(Saved entries)
* * *

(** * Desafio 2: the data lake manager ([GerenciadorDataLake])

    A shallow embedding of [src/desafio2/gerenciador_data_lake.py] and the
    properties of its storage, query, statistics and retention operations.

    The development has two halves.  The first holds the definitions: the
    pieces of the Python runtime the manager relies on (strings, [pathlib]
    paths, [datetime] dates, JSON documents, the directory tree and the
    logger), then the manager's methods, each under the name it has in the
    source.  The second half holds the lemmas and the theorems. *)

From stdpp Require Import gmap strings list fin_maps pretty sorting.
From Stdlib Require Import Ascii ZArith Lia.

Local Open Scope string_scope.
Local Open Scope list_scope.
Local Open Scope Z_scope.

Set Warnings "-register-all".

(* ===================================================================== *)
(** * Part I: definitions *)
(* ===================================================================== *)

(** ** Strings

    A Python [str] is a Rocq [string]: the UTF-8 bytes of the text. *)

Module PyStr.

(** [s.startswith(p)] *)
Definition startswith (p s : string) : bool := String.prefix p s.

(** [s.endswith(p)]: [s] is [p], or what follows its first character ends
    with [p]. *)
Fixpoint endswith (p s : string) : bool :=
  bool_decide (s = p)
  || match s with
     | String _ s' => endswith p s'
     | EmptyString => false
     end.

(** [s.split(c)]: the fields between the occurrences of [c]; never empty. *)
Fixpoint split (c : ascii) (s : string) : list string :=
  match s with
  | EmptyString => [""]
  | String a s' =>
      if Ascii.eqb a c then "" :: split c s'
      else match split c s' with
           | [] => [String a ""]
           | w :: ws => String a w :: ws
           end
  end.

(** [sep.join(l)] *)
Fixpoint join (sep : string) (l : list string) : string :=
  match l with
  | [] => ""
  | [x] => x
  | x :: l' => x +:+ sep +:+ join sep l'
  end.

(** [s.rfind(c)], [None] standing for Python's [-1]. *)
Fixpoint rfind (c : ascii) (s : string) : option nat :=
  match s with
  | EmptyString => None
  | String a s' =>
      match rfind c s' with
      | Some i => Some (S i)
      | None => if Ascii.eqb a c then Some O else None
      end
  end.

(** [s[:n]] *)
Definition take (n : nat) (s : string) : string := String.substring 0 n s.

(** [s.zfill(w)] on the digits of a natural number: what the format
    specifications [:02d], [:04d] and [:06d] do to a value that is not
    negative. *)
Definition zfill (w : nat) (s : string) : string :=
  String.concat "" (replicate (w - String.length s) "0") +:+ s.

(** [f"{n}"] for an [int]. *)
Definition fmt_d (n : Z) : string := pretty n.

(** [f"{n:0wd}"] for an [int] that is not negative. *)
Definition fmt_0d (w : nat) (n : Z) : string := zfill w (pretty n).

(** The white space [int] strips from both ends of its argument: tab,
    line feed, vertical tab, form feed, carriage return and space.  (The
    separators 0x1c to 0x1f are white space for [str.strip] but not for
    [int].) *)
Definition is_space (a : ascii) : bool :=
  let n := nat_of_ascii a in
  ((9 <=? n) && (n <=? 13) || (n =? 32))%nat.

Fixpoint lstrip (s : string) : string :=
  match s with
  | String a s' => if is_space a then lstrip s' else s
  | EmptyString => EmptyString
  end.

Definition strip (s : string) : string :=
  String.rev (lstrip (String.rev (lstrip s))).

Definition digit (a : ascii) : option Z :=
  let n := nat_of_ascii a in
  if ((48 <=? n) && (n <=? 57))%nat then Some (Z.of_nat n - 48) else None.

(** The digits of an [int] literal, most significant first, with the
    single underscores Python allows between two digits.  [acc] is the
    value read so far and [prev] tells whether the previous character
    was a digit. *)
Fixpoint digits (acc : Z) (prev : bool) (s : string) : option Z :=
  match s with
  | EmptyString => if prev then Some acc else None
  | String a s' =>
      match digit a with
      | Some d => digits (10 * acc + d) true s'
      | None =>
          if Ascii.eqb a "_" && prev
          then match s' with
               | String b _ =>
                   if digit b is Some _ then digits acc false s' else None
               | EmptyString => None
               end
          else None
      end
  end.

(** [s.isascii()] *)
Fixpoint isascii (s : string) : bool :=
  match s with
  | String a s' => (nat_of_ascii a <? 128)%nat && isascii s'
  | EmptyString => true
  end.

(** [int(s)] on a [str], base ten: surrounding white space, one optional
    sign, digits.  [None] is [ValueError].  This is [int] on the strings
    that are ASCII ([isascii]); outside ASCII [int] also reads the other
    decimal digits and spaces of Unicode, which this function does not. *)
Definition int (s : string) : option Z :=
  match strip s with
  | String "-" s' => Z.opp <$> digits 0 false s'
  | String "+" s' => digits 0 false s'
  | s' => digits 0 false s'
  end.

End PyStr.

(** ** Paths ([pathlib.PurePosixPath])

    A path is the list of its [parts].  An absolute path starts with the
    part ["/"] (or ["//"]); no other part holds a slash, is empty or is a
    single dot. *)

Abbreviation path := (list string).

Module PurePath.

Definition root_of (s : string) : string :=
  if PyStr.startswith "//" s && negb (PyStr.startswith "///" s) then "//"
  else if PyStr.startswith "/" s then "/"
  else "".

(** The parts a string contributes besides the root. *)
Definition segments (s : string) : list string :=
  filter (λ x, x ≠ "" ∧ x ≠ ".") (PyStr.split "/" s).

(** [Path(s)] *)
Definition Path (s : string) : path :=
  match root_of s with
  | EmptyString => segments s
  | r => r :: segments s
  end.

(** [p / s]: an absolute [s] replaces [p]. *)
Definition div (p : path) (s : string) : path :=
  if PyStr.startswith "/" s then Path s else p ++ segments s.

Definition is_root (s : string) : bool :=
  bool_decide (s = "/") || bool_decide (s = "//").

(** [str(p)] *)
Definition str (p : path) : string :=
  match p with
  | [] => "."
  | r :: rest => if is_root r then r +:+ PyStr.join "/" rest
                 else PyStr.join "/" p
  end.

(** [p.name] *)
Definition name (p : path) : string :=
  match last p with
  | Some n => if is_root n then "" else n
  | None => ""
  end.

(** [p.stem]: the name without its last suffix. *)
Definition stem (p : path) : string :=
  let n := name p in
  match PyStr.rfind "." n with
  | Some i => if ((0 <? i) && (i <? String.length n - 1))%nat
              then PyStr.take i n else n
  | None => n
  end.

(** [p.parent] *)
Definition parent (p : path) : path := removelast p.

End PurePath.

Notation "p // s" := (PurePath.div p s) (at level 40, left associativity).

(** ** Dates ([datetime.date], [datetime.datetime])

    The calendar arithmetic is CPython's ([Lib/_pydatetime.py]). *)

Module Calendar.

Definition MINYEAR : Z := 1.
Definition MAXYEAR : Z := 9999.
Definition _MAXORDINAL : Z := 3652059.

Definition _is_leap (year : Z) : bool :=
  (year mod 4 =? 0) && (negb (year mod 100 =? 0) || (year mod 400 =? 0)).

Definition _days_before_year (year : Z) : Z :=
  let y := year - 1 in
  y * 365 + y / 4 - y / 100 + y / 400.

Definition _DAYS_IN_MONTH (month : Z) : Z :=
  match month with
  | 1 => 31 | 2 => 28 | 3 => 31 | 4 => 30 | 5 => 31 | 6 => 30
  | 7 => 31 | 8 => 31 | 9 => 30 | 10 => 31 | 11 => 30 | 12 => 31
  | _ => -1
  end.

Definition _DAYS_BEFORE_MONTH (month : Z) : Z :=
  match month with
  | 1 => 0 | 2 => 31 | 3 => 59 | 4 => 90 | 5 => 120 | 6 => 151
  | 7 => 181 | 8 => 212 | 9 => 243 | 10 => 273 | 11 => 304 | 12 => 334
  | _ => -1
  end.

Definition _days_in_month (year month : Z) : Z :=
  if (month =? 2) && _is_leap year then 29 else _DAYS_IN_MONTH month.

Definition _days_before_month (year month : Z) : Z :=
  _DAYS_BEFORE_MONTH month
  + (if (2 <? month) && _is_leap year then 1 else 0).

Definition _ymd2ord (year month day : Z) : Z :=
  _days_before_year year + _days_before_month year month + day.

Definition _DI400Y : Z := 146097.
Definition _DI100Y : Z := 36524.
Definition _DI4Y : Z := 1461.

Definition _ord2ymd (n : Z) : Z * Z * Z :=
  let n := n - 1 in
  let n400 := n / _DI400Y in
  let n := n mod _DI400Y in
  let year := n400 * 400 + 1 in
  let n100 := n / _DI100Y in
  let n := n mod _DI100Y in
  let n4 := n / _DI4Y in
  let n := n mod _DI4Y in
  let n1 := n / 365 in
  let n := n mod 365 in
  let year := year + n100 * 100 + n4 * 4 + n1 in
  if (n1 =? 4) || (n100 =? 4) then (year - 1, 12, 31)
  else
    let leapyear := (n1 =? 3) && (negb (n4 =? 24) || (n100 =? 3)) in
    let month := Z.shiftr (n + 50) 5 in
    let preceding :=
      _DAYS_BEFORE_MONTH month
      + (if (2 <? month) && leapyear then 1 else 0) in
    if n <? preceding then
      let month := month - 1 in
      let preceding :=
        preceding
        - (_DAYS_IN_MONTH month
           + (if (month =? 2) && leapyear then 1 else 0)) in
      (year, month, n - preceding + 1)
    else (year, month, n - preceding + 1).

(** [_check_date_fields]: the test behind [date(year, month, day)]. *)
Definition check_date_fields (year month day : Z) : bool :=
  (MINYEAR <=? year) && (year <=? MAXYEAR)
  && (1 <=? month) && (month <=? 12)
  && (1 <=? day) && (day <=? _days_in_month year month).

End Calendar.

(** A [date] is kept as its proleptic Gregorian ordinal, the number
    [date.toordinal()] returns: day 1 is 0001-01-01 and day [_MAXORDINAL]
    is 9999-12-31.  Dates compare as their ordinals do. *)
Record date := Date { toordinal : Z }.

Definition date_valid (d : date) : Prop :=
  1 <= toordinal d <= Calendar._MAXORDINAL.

* * *

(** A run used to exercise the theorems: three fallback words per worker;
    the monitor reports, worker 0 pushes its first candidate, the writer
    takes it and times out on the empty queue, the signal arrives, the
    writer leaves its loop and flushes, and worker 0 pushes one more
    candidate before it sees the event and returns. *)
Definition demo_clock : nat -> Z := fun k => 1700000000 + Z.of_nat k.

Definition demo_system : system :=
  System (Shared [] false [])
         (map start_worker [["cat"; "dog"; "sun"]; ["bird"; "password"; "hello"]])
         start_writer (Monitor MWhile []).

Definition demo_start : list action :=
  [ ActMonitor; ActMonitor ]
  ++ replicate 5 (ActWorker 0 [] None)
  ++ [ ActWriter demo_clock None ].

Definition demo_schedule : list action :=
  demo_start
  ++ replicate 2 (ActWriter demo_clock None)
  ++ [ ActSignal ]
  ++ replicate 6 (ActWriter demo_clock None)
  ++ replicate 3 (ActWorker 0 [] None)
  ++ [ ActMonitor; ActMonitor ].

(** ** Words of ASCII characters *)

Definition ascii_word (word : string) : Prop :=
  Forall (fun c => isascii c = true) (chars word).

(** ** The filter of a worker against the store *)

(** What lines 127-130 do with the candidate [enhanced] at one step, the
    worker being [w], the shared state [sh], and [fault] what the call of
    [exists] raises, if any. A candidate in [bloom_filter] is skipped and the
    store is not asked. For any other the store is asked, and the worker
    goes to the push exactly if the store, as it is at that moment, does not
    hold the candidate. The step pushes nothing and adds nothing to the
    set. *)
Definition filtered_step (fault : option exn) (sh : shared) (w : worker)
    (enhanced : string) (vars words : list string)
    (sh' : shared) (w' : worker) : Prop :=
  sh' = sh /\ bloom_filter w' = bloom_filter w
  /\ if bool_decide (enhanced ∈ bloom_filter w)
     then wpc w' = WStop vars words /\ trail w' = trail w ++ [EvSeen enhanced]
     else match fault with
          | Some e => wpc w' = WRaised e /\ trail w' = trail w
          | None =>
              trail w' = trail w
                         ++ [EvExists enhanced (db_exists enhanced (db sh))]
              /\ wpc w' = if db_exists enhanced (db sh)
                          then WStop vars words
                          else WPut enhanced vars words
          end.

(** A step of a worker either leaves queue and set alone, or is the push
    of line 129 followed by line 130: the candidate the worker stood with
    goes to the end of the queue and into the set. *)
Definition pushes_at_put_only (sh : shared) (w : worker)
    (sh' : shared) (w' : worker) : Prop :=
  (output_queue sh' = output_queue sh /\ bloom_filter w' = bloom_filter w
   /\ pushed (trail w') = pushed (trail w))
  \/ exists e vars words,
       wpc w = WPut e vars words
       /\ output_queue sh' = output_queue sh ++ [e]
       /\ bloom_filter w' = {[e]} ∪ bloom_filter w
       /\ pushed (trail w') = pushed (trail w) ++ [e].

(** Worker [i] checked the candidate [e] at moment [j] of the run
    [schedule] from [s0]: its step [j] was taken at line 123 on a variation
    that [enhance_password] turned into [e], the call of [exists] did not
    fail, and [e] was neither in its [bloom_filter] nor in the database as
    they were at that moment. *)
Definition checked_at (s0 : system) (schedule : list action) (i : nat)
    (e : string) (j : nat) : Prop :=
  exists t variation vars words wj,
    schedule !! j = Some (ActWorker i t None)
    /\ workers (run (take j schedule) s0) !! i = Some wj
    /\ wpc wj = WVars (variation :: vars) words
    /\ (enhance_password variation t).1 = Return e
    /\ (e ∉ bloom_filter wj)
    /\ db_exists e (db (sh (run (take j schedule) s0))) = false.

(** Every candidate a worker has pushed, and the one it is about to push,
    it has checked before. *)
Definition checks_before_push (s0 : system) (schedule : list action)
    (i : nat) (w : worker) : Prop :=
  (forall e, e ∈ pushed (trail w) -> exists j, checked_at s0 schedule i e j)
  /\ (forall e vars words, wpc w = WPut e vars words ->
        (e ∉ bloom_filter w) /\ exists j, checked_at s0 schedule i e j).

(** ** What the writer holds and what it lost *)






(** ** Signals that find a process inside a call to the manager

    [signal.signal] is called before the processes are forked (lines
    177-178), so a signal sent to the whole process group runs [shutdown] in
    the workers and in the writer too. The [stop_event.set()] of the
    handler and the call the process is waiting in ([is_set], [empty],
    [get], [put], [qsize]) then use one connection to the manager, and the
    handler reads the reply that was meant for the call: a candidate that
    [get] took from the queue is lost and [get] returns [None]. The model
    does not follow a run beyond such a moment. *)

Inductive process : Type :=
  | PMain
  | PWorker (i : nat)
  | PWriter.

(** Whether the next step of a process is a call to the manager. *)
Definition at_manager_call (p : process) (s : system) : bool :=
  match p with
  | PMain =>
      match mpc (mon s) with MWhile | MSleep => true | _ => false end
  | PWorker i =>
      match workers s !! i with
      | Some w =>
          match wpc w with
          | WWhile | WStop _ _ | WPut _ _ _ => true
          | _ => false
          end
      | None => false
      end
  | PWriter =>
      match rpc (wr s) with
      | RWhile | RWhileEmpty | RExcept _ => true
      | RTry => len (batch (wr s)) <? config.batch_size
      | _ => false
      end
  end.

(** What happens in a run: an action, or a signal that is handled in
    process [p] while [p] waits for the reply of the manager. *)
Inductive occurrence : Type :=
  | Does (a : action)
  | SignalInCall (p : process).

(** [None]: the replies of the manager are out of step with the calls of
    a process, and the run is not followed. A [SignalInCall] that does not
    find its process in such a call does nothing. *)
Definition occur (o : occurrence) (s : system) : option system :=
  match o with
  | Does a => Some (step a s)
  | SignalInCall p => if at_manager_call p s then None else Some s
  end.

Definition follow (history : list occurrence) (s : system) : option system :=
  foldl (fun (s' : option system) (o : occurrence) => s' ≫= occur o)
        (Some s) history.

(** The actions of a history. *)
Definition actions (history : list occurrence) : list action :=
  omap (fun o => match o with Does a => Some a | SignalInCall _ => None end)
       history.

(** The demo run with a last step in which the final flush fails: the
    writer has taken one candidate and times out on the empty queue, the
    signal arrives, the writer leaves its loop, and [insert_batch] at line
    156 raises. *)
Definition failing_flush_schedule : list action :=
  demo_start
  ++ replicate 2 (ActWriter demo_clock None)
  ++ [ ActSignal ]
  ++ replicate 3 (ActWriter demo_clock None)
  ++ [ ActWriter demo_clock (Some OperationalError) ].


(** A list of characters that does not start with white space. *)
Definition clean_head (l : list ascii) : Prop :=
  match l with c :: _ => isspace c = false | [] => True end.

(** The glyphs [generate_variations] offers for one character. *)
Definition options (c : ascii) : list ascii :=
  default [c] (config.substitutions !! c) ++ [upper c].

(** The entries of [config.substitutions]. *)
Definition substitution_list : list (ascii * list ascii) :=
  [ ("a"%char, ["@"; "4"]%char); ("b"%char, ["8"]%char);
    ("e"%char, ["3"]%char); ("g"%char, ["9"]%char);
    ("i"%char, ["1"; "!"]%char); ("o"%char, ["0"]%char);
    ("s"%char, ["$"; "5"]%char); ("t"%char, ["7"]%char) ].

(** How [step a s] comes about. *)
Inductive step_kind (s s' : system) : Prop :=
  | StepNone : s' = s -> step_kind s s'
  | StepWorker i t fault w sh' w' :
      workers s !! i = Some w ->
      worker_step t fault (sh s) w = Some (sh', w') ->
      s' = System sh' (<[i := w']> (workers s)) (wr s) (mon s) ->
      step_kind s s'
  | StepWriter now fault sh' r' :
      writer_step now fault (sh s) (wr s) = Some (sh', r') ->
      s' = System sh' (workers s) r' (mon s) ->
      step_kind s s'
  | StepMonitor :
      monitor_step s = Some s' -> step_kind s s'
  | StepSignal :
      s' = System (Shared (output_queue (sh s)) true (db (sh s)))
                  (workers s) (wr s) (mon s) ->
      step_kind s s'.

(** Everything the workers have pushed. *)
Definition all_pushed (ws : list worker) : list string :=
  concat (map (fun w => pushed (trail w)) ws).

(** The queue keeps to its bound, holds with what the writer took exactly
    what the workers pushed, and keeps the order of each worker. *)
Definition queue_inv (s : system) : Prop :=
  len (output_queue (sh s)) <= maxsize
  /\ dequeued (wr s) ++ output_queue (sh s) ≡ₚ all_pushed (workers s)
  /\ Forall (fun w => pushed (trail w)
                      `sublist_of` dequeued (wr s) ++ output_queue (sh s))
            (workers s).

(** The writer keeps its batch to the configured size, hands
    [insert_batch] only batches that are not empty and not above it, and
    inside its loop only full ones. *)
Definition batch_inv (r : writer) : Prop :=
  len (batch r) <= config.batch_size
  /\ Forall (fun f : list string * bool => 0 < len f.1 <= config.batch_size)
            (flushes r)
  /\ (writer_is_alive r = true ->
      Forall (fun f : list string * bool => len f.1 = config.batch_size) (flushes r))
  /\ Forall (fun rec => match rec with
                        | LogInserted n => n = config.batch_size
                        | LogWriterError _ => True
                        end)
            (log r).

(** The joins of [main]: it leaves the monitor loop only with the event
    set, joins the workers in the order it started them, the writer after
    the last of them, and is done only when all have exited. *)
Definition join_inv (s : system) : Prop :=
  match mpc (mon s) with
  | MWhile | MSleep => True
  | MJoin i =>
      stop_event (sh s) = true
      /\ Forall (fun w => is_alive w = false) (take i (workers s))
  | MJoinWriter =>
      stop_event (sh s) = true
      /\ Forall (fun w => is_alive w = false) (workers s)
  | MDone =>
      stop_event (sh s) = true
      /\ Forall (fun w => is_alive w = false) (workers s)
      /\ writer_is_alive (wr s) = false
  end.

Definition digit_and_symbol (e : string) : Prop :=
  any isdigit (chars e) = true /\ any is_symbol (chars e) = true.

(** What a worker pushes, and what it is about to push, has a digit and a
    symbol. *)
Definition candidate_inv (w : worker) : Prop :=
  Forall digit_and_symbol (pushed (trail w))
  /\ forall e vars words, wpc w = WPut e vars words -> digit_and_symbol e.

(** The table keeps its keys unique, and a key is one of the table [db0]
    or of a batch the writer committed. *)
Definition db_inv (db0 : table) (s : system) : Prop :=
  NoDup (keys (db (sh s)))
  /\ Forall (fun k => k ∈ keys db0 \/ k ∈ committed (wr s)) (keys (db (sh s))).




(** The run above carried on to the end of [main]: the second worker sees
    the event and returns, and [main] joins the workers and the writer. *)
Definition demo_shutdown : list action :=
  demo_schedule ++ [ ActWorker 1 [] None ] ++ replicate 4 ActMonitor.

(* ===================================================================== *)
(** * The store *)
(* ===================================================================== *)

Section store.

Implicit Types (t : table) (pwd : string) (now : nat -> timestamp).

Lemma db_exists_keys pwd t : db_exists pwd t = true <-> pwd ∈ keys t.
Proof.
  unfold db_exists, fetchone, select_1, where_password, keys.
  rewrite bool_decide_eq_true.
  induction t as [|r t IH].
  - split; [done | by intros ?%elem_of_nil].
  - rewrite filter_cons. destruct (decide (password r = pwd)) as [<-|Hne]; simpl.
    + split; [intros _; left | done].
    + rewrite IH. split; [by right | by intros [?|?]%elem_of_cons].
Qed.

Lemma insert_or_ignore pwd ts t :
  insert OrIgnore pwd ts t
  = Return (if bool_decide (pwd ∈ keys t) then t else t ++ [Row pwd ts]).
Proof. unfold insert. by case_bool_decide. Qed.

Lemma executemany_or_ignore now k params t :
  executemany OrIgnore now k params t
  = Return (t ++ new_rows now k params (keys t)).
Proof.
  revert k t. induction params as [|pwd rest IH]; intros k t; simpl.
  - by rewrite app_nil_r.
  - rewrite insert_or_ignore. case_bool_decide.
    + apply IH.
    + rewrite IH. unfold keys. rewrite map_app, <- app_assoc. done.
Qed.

* * *

Please show every line of the entries above that contains the word "nothing".

*Task response*
    hold the candidate. The step pushes nothing and adds nothing to the
    find its process in such a call does nothing. *)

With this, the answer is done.